**About this exercise**
Only the lines of the data below from the one with "Definition toy_shared : @Shared" through the one with "(** ** Properties *)" are wanted. Repeat them exactly.

──────────────────────────────

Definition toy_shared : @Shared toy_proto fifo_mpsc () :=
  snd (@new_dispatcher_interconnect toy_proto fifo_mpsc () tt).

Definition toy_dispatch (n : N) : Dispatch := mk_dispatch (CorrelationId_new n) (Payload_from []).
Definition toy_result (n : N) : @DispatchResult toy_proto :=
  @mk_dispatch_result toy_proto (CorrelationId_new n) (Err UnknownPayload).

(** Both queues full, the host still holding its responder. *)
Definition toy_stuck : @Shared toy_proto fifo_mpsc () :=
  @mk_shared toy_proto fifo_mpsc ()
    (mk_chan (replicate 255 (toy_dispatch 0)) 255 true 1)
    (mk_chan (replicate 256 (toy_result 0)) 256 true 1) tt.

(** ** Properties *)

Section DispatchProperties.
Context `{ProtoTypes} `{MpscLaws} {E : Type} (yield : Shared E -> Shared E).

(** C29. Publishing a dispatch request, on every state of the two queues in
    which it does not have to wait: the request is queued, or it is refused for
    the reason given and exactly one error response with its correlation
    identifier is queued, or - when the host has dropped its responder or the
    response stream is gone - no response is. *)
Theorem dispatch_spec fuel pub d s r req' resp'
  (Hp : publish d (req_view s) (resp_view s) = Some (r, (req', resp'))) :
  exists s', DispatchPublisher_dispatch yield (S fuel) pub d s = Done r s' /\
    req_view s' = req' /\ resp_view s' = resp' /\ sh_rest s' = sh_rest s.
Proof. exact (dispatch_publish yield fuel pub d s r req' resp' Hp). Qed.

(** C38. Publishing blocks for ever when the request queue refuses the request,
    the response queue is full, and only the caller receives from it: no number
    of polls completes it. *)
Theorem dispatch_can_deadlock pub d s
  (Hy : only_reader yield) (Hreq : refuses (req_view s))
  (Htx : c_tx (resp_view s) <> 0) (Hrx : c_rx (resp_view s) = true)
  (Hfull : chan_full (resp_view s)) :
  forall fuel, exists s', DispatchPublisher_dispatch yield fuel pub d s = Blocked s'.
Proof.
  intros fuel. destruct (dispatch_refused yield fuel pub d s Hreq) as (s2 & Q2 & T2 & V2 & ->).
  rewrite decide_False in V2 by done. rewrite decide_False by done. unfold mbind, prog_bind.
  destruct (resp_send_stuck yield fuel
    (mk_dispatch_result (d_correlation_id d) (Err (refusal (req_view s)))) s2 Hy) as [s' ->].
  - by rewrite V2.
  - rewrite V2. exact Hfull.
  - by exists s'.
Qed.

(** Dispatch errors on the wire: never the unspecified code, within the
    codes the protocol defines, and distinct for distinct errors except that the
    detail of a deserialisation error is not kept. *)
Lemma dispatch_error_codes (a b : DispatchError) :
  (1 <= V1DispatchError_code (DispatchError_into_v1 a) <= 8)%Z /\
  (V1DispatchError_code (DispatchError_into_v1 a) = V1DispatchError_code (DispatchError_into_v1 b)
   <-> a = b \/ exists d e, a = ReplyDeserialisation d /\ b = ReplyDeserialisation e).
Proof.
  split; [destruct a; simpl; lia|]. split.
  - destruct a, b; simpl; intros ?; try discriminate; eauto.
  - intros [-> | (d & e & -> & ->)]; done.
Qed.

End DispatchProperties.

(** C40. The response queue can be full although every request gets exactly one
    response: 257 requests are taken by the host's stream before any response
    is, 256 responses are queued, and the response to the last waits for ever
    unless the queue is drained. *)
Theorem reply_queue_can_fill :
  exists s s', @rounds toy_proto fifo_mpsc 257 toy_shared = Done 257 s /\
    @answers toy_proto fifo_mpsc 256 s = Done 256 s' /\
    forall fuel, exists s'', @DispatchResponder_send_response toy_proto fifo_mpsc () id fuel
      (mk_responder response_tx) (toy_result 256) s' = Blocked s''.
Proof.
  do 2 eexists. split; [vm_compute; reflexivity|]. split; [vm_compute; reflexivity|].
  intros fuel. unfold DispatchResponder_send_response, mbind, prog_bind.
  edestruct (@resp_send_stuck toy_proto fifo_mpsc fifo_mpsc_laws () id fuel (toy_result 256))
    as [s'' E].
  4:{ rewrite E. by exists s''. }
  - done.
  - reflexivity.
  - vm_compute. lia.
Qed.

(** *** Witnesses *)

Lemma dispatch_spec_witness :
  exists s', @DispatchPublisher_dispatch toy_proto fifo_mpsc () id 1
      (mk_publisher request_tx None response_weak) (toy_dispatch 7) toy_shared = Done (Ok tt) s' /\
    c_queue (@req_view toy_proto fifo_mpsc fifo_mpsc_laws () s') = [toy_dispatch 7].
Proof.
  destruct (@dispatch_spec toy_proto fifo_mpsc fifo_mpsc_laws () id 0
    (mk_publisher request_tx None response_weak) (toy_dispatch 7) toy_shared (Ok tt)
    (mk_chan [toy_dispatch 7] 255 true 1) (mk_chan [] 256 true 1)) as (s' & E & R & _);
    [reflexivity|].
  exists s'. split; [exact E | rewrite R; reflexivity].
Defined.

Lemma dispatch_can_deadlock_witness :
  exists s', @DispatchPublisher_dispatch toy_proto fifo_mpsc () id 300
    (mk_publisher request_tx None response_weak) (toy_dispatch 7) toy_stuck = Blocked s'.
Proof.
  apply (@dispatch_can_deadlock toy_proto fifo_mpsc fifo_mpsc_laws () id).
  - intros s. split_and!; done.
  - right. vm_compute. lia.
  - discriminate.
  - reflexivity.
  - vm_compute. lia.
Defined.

──────────────────────────────

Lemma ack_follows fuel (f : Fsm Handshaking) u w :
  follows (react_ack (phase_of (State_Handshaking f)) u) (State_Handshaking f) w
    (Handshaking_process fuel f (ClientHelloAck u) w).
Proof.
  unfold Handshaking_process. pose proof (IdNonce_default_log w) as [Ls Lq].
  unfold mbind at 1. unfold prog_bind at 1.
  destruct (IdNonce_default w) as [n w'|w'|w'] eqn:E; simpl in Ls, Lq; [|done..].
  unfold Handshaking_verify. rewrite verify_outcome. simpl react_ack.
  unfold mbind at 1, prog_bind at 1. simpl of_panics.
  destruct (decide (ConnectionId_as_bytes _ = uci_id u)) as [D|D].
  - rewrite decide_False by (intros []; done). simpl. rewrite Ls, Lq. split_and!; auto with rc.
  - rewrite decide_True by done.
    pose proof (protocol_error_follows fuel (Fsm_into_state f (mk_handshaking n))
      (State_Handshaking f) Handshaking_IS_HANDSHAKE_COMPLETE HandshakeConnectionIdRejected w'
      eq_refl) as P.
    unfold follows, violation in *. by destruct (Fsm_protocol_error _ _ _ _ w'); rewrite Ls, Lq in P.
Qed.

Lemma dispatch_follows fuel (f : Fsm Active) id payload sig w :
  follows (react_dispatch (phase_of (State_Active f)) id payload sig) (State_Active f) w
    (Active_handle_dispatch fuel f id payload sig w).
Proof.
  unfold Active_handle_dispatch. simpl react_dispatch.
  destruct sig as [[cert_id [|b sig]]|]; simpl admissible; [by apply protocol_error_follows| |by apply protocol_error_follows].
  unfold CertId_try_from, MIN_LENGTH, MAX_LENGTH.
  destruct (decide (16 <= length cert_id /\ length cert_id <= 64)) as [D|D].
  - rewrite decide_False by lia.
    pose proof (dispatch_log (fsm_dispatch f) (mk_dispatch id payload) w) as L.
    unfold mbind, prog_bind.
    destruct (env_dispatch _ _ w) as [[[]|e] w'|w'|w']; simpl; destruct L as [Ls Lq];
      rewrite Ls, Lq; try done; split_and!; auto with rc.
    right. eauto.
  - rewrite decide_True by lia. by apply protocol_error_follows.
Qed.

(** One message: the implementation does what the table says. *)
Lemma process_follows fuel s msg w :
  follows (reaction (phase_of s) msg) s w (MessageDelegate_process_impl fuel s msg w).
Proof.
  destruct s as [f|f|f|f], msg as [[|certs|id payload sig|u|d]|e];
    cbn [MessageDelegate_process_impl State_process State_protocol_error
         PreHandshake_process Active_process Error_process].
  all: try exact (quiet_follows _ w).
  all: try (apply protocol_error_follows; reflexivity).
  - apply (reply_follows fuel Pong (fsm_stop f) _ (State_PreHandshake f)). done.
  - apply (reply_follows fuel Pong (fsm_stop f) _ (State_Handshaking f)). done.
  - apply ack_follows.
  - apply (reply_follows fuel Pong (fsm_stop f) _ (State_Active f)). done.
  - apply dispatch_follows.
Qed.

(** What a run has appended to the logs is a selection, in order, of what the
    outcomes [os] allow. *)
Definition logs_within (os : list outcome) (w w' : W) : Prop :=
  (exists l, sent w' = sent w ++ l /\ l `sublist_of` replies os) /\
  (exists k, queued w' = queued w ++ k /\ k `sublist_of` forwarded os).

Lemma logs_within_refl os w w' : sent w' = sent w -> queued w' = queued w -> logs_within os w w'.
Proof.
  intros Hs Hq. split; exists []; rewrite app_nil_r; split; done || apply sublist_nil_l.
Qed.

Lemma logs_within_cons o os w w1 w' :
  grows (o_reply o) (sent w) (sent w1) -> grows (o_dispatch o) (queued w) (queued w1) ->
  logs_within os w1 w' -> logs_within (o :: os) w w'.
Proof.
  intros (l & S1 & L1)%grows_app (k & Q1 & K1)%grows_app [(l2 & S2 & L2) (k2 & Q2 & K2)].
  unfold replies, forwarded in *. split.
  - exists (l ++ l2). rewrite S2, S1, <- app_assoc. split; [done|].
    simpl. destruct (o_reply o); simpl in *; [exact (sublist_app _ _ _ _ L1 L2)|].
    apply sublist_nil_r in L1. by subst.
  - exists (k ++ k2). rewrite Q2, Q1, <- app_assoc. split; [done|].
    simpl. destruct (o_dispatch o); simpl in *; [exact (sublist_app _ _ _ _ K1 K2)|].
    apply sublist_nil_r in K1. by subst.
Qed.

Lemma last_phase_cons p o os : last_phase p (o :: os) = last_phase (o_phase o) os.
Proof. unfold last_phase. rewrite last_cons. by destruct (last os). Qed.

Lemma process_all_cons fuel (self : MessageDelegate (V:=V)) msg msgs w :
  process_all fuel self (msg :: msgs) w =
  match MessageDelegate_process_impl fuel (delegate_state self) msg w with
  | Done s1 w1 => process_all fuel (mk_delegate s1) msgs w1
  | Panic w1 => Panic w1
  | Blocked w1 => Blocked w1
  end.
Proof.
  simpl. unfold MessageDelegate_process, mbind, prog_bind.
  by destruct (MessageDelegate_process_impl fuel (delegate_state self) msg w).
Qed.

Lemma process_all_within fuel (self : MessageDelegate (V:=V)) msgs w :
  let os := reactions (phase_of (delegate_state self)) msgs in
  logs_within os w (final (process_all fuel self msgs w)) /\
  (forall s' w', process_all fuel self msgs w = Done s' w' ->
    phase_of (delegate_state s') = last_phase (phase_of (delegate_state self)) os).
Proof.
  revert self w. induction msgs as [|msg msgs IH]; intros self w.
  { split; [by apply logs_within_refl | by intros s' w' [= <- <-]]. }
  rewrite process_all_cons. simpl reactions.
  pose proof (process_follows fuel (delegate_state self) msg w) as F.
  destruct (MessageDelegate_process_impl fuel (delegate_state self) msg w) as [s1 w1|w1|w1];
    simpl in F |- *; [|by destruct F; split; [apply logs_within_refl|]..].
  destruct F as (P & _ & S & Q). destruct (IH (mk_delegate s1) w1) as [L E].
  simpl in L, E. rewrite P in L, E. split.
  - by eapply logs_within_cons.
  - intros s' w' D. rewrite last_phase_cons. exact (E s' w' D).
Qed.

──────────────────────────────

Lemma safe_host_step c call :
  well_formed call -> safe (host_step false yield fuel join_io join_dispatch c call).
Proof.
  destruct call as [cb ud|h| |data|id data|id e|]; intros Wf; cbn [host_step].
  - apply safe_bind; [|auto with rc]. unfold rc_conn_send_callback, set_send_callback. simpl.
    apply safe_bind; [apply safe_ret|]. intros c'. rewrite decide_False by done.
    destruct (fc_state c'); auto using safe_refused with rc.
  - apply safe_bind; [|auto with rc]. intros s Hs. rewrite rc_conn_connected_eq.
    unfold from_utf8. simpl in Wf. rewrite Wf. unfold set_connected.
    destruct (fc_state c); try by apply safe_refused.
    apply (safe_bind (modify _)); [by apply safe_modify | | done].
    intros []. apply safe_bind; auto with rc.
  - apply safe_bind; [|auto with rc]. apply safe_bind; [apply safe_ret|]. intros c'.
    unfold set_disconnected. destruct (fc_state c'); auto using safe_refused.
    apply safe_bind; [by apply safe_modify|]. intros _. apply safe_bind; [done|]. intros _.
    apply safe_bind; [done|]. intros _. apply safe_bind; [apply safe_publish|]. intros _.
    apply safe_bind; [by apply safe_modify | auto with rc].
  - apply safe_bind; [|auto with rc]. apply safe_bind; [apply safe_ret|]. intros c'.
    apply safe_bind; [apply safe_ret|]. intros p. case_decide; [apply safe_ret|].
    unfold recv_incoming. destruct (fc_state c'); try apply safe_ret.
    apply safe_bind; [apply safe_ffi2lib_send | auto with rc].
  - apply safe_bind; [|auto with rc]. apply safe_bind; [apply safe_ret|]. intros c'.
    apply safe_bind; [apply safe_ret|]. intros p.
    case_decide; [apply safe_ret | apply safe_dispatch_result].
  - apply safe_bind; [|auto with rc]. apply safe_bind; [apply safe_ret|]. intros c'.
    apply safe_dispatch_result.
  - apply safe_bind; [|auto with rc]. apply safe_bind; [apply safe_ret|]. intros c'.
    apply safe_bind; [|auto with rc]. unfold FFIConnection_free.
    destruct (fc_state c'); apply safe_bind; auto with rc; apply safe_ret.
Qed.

──────────────────────────────

**Response to the exercise**
Definition toy_shared : @Shared toy_proto fifo_mpsc () :=
  snd (@new_dispatcher_interconnect toy_proto fifo_mpsc () tt).

Definition toy_dispatch (n : N) : Dispatch := mk_dispatch (CorrelationId_new n) (Payload_from []).
Definition toy_result (n : N) : @DispatchResult toy_proto :=
  @mk_dispatch_result toy_proto (CorrelationId_new n) (Err UnknownPayload).

(** Both queues full, the host still holding its responder. *)
Definition toy_stuck : @Shared toy_proto fifo_mpsc () :=
  @mk_shared toy_proto fifo_mpsc ()
    (mk_chan (replicate 255 (toy_dispatch 0)) 255 true 1)
    (mk_chan (replicate 256 (toy_result 0)) 256 true 1) tt.

(** ** Properties *)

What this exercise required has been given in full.